(** ** Examples and instances of the further properties *)

Example ToUpper_lowerVars :
  cidata.ToUpper <$> cidata.lowerVars = ["FTP_PROXY"; "HTTP_PROXY"; "HTTPS_PROXY"; "NO_PROXY"].
Proof. reflexivity. Qed.

(** The uppercase HTTP_PROXY of lima.yaml loses against the lowercase
    http_proxy of the system settings; HTTPS_PROXY of the process is copied
    to https_proxy; EDITOR is taken from lima.yaml, not from the process. *)
Example setupEnv_example :
  (cidata.setupEnv map_to_list (sample.proxySettings, None) sample.yamlEnv sample.processEnv).1.1
  = {[ "http_proxy" := "http://system:3128"; "HTTP_PROXY" := "http://system:3128";
       "https_proxy" := "http://process:3128"; "HTTPS_PROXY" := "http://process:3128";
       "EDITOR" := "vi" ]}.
Proof. by vm_compute. Qed.

Lemma comparePorts_removed_distinct_witness :
  (∀ m : gmap string bool, map_to_list m ≡ₚ map_to_list m) ∧
  NoDup (api.dottedString <$>
           (guestagent.comparePorts api.dottedString map_to_list
              [sample.p80; sample.p80; sample.p443] [sample.p443]).2).
Proof.
  split; [reflexivity|].
  exact (comparePorts_removed_distinct api.dottedString map_to_list (λ m, reflexivity _)
           [sample.p80; sample.p80; sample.p443] [sample.p443]).
Defined.

Lemma LocalPorts_sources_witness :
  guestagent.LocalPorts sample.guest sample.agent0 []
  = (([sample.p80; sample.p8080], None), sample.agent1,
     [guestagent.ReadProcNetTCP; guestagent.ReadIPTables]) ∧
  sample.p80 ∈ [sample.p80; sample.p8080].
Proof.
  split; [reflexivity|].
  apply (proj1 (LocalPorts_sources sample.guest sample.agent0 []
                  [sample.p80; sample.p8080] sample.agent1
                  [guestagent.ReadProcNetTCP; guestagent.ReadIPTables] eq_refl)
           (procnettcp.mkEntry procnettcp.TCP procnettcp.TCPListen sample.localhost 80)).
  - by left.
  - by left.
  - reflexivity.
Defined.

Lemma LocalPorts_iptables_failure_witness :
  guestagent.LocalPorts sample.iptablesFails sample.agent1 []
  = (([sample.p80], Some "iptables: exit status 1"), sample.agent1,
     [guestagent.ReadProcNetTCP; guestagent.ReadIPTables]).
Proof.
  exact (LocalPorts_iptables_failure sample.iptablesFails sample.agent1 []
           (guestagent.tcpFiles sample.guest).1 [] "iptables: exit status 1"
           eq_refl eq_refl eq_refl eq_refl).
Defined.

(** The packet filter fails now, but the flag is clear and the cache answers. *)
Lemma LocalPorts_cache_reused_witness :
  guestagent.LocalPorts sample.iptablesFails
    (guestagent.mkAgent false (guestagent.latestIPTables sample.agent1))
    [guestagent.ReadProcNetTCP; guestagent.ReadIPTables]
  = (([sample.p80; sample.p8080], None),
     guestagent.mkAgent false (guestagent.latestIPTables sample.agent1),
     [guestagent.ReadProcNetTCP; guestagent.ReadIPTables] ++ [guestagent.ReadProcNetTCP]).
Proof.
  exact (LocalPorts_cache_reused sample.guest sample.iptablesFails sample.agent0 []
           [sample.p80; sample.p8080] sample.agent1
           [guestagent.ReadProcNetTCP; guestagent.ReadIPTables]
           eq_refl eq_refl eq_refl).
Defined.

Lemma LocalSockets_ok_witness :
  guestagent.LocalSockets sample.guest sample.agent1 []
  = ((["/run/docker.sock"], None), sample.agent1, [guestagent.ReadProcNetUnix]) ∧
  ∃ f, f ∈ (guestagent.unixFile sample.guest).1 ∧
       (procnetunix.State_ f = procnetunix.StateUnconnected ∨
        procnetunix.State_ f = procnetunix.StateConnecting ∨
        procnetunix.State_ f = procnetunix.StateConnected) ∧
       "/run/docker.sock" = procnetunix.Path f.
Proof.
  split; [reflexivity|].
  apply (proj2 (proj2 (LocalSockets_ok sample.guest sample.agent1 []
                         ["/run/docker.sock"] sample.agent1 [guestagent.ReadProcNetUnix]
                         eq_refl))).
  by left.
Defined.

Lemma Info_all_or_nothing_witness :
  is_Some (Some (api.mkInfo [sample.p80; sample.p8080] ["/run/docker.sock"]))
  ↔ (None : golang.error) = None.
Proof.
  exact (Info_all_or_nothing sample.guest sample.agent0 []
           (Some (api.mkInfo [sample.p80; sample.p8080] ["/run/docker.sock"])) None
           sample.agent1
           [guestagent.ReadProcNetTCP; guestagent.ReadIPTables; guestagent.ReadProcNetUnix]
           eq_refl).
Defined.

Lemma Info_collectEvent_agree_witness :
  ∃ ev,
    guestagent.collectEvent api.dottedString map_to_list sample.guest
      guestagent.zeroEventState sample.agent0 []
    = ((ev, guestagent.mkEventState [sample.p80; sample.p8080] ["/run/docker.sock"]),
       sample.agent1,
       [guestagent.ReadProcNetTCP; guestagent.ReadIPTables; guestagent.ReadProcNetUnix]) ∧
    api.Errors ev = [].
Proof.
  exact (Info_collectEvent_agree api.dottedString map_to_list sample.guest
           guestagent.zeroEventState sample.agent0 []
           (api.mkInfo [sample.p80; sample.p8080] ["/run/docker.sock"]) None
           sample.agent1
           [guestagent.ReadProcNetTCP; guestagent.ReadIPTables; guestagent.ReadProcNetUnix]
           eq_refl).
Defined.

Lemma eventsCycle_failure_emitted_witness :
  (∃ ev newSt,
     guestagent.eventsCycle api.dottedString map_to_list sample.tcpFails sample.st1 []
                            sample.agent1 []
     = ((newSt, [] ++ [ev]), sample.agent1, [guestagent.ReadProcNetTCP]) ∧
     api.Errors ev = ["open /proc/net/tcp: permission denied"]) ∧
  (∃ ev newSt,
     guestagent.eventsCycle api.dottedString map_to_list sample.unixFails sample.st1 []
                            sample.agent1 []
     = ((newSt, [] ++ [ev]), sample.agent1,
        [guestagent.ReadProcNetTCP; guestagent.ReadIPTables; guestagent.ReadProcNetUnix]) ∧
     api.Errors ev = ["open /proc/net/unix: permission denied"]).
Proof.
  split.
  - exact (proj1 (eventsCycle_failure_emitted api.dottedString map_to_list
                    sample.tcpFails sample.st1 [] sample.agent1 [])
             [] "open /proc/net/tcp: permission denied" sample.agent1
             [guestagent.ReadProcNetTCP] eq_refl).
  - exact (proj2 (eventsCycle_failure_emitted api.dottedString map_to_list
                    sample.unixFails sample.st1 [] sample.agent1 [])
             [sample.p80; sample.p8080] sample.agent1
             [guestagent.ReadProcNetTCP; guestagent.ReadIPTables]
             [] "open /proc/net/unix: permission denied" sample.agent1
             [guestagent.ReadProcNetTCP; guestagent.ReadIPTables; guestagent.ReadProcNetUnix]
             eq_refl eq_refl).
Defined.

(** The context is cancelled after the second cycle: the third is not run. *)
Lemma eventsLoop_stops_witness :
  guestagent.CtxDone ≠ guestagent.Tick ∧
  guestagent.eventsLoop api.dottedString map_to_list
    ([guestagent.mkCycle sample.guest true guestagent.Tick]
     ++ guestagent.mkCycle sample.guest true guestagent.CtxDone
     :: [guestagent.mkCycle sample.tcpFails true guestagent.Tick])
    guestagent.zeroEventState [] sample.agent0 []
  = guestagent.eventsLoop api.dottedString map_to_list
      ([guestagent.mkCycle sample.guest true guestagent.Tick]
       ++ [guestagent.mkCycle sample.guest true guestagent.CtxDone])
      guestagent.zeroEventState [] sample.agent0 [].
Proof.
  assert (Hstop : guestagent.CtxDone ≠ guestagent.Tick) by discriminate.
  split; [exact Hstop|].
  exact (eventsLoop_stops api.dottedString map_to_list
           [guestagent.mkCycle sample.guest true guestagent.Tick]
           (guestagent.mkCycle sample.guest true guestagent.CtxDone)
           [guestagent.mkCycle sample.tcpFails true guestagent.Tick]
           guestagent.zeroEventState [] sample.agent0 [] Hstop).
Defined.

Lemma quiet_keeps_flag_clear_witness :
  guestagent.steps 30000000000 guestagent.trackerInit
    [guestagent.IdleCheck 5; guestagent.Received (guestagent.AuditOther 1300) 7;
     guestagent.ReceiveFailed]
    guestagent.trackerInit ∧
  guestagent.worthCheckingIPTables_ guestagent.trackerInit = false.
Proof.
  assert (Hsteps : guestagent.steps 30000000000 guestagent.trackerInit
                     [guestagent.IdleCheck 5;
                      guestagent.Received (guestagent.AuditOther 1300) 7;
                      guestagent.ReceiveFailed]
                     guestagent.trackerInit).
  { apply steps_trackerRun. reflexivity. }
  split; [exact Hsteps|].
  apply (quiet_keeps_flag_clear 30000000000 guestagent.trackerInit
           [guestagent.IdleCheck 5; guestagent.Received (guestagent.AuditOther 1300) 7;
            guestagent.ReceiveFailed]
           guestagent.trackerInit).
  - repeat constructor.
  - reflexivity.
  - exact Hsteps.
Defined.
Lemma SFdiv_one_at_most_one m e :
  valid_binary (S754_finite false m e) = true ->
  -52 < e \/ (e = -52 /\ 2 ^ 52 < Zpos m) ->
  at_most_one (SF64div SFone (S754_finite false m e)).
Proof.
  intros V Hgt. unfold SF64div, SFdiv, SFone. cbn [xorb].
  rewrite SFdiv_core_binary_spec. rewrite Zdigits2_one_mantissa.
  pose proof (valid_finite_exponent _ _ _ V) as Vx.
  apply valid_finite in V. destruct V as (Ve & Vd & Vn).
  pose proof (digits2_pos_bounds m) as [Hlo Hhi].
  assert (He : -52 <= e) by lia.
  assert (D : Zpos (digits2_pos m) = 53) by (unfold SpecFloat.emin, emax, prec in Vn; lia).
  rewrite D in Hlo. simpl Zdigits2. rewrite D. rewrite fexp64_eq.
  set (e' := Z.min _ _).
  assert (He' : e' <= -52 - e) by (unfold e'; clear; lia).
  assert (He'' : -1074 <= e') by (unfold e'; clear - He Vx; lia).
  set (m' := _ * 2 ^ _).
  assert (Hm' : m' = 2 ^ (- e - e')).
  { unfold m'. rewrite <- pow2_52, <- Z.pow_add_r by lia. f_equal. lia. }
  assert (Hq : 0 <= m' / Zpos m).
  { apply Z.div_pos; [|lia]. rewrite Hm'. apply Z.pow_nonneg. lia. }
  assert (Hlt : m' / Zpos m < 2 ^ (0 - e')).
  { apply Z.div_lt_upper_bound; [lia|]. rewrite Hm'.
    pose proof (Z.pow_pos_nonneg 2 (0 - e')) as P.
    destruct (Z_le_gt_dec e 0) as [H0|H0].
    - replace (- e - e') with (- e + (0 - e')) by lia.
      rewrite Z.pow_add_r by lia.
      apply Z.mul_lt_mono_pos_r; [lia|].
      destruct Hgt as [Hgt|[-> Hgt]]; [|exact Hgt].
      assert (2 ^ (- e) < 2 ^ (53 - 1)) by (apply Z.pow_lt_mono_r; lia). lia.
    - assert (2 ^ (- e - e') < 2 ^ (0 - e')) by (apply Z.pow_lt_mono_r; lia).
      nia. }
  destruct (binary_round_aux_le_pow2 false (m' / Zpos m) e'
              (new_location (Zpos m) (m' mod Zpos m)) 0)
    as [E|(m2 & e2 & E & B1 & B2)]; try (unfold SpecFloat.emin, emax, prec; lia); try lia.
  - left. exists false. exact E.
  - right. exists m2, e2. auto.
Qed.

(** *** Sums that stay away from [-infinity] *)

Lemma aboveb_mono k k' f : k <= k' -> aboveb k f = true -> aboveb k' f = true.
Proof.
  intros Hk. destruct f as [s|s| |[|] m e]; cbn [aboveb]; auto.
  rewrite !Z.leb_le. lia.
Qed.

Lemma aboveb_not_nan k f : aboveb k f = true -> f <> S754_nan.
Proof. destruct f; simpl; congruence. Qed.

Lemma aligned_lt_pow2 m e ez k :
  ez <= e -> Zpos (digits2_pos m) + e <= k ->
  Zpos m * 2 ^ (e - ez) < 2 ^ (k - ez).
Proof.
  intros He Hk. pose proof (digits2_pos_bounds m) as [_ Hhi].
  assert (2 ^ Zpos (digits2_pos m) <= 2 ^ (k - e)) by (apply Z.pow_le_mono_r; lia).
  replace (k - ez) with ((k - e) + (e - ez)) by lia. rewrite Z.pow_add_r by lia.
  apply Z.mul_lt_mono_pos_r; [apply Z.pow_pos_nonneg; lia|lia].
Qed.

Lemma binary_round_above s m e k :
  e <= k -> emin <= k <= 1022 -> Zpos m < 2 ^ (k + 1 - e) ->
  aboveb (k + 2) (binary_round prec emax s m e) = true.
Proof.
  intros He Hk H.
  destruct (binary_round_le_pow2 s m e (k + 1)) as [E|(m' & e' & E & B1 & B2)];
    try (unfold SpecFloat.emin, emax, prec in *; lia); rewrite E; [reflexivity|].
  cbn [aboveb]. destruct s; [|reflexivity]. apply Z.leb_le.
  pose proof (Zdigits2_le_of_le (Zpos m') (k + 1 - e')) as D.
  change (Zdigits2 (Zpos m')) with (Zpos (digits2_pos m')) in D. lia.
Qed.

Lemma SFadd_above k x y :
  valid_binary x = true -> valid_binary y = true -> emin <= k <= 1022 ->
  aboveb k x = true -> aboveb k y = true -> aboveb (k + 2) (SF64add x y) = true.
Proof.
  intros Vx Vy Hk Ax Ay.
  destruct x as [sx|sx| |sx mx ex], y as [sy|sy| |sy my ey];
    try discriminate;
    try (destruct sx; try discriminate);
    try (destruct sy; try discriminate);
    try reflexivity;
    try (revert Ax; apply aboveb_mono; lia);
    try (revert Ay; apply aboveb_mono; lia).
  all: rewrite SFadd_finite; unfold cond_Zopp.
  all: pose proof (valid_finite _ _ _ Vx) as (Vex & _ & _).
  all: pose proof (valid_finite _ _ _ Vy) as (Vey & _ & _).
  all: pose proof (Z.pow_pos_nonneg 2 (ex - Z.min ex ey)) as Px.
  all: pose proof (Z.pow_pos_nonneg 2 (ey - Z.min ex ey)) as Py.
  all: cbn [aboveb] in Ax, Ay; try rewrite Z.leb_le in Ax; try rewrite Z.leb_le in Ay.
  all: remember (k + 2) as k2 eqn:Ek2.
  - (* both negative *)
    pose proof (aligned_lt_pow2 mx ex (Z.min ex ey) k) as Bx.
    pose proof (aligned_lt_pow2 my ey (Z.min ex ey) k) as By.
    set (M := _ + _).
    assert (HM : 0 < - M < 2 ^ (k + 1 - Z.min ex ey)).
    { unfold M. replace (k + 1 - Z.min ex ey) with (1 + (k - Z.min ex ey)) by lia.
      rewrite Z.pow_add_r by lia. change (2 ^ 1) with 2. lia. }
    destruct M as [|p|p]; try lia. simpl binary_normalize.
    subst k2. apply binary_round_above; lia.
  - (* x negative, y positive *)
    pose proof (aligned_lt_pow2 mx ex (Z.min ex ey) k) as Bx.
    set (M := _ + _).
    assert (HM : - M < 2 ^ (k + 1 - Z.min ex ey)).
    { unfold M. replace (k + 1 - Z.min ex ey) with (1 + (k - Z.min ex ey)) by lia.
      rewrite Z.pow_add_r by lia. change (2 ^ 1) with 2. lia. }
    destruct M as [|p|p]; simpl binary_normalize.
    + reflexivity.
    + destruct (binary_round_cases false p (Z.min ex ey)) as [E|[(m' & e' & E)|E]];
        rewrite E; reflexivity.
    + subst k2. apply binary_round_above; lia.
  - (* x positive, y negative *)
    pose proof (aligned_lt_pow2 my ey (Z.min ex ey) k) as By.
    set (M := _ + _).
    assert (HM : - M < 2 ^ (k + 1 - Z.min ex ey)).
    { unfold M. replace (k + 1 - Z.min ex ey) with (1 + (k - Z.min ex ey)) by lia.
      rewrite Z.pow_add_r by lia. change (2 ^ 1) with 2. lia. }
    destruct M as [|p|p]; simpl binary_normalize.
    + reflexivity.
    + destruct (binary_round_cases false p (Z.min ex ey)) as [E|[(m' & e' & E)|E]];
        rewrite E; reflexivity.
    + subst k2. apply binary_round_above; lia.
  - (* both positive *)
    set (M := _ + _).
    assert (HM : 0 < M) by (unfold M; lia).
    destruct M as [|p|p]; try lia. simpl binary_normalize.
    destruct (binary_round_cases false p (Z.min ex ey)) as [E|[(m' & e' & E)|E]];
      rewrite E; reflexivity.
Qed.

End SF64RangeFacts.

(** ** Bounds on binary64 arithmetic, on the primitive numbers *)

Module Float64RangeFacts.

Import SF64 SF64Facts SF64Range SF64RangeFacts.
Import JsArray JsArrayFacts.
Open Scope float_scope.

····················

▸ Brief:
Scan the listing above, and wherever a line holds the string "IdleCheck", copy that line.

▸ Exercise output:
    [guestagent.IdleCheck 5; guestagent.Received (guestagent.AuditOther 1300) 7;
                     [guestagent.IdleCheck 5;
           [guestagent.IdleCheck 5; guestagent.Received (guestagent.AuditOther 1300) 7;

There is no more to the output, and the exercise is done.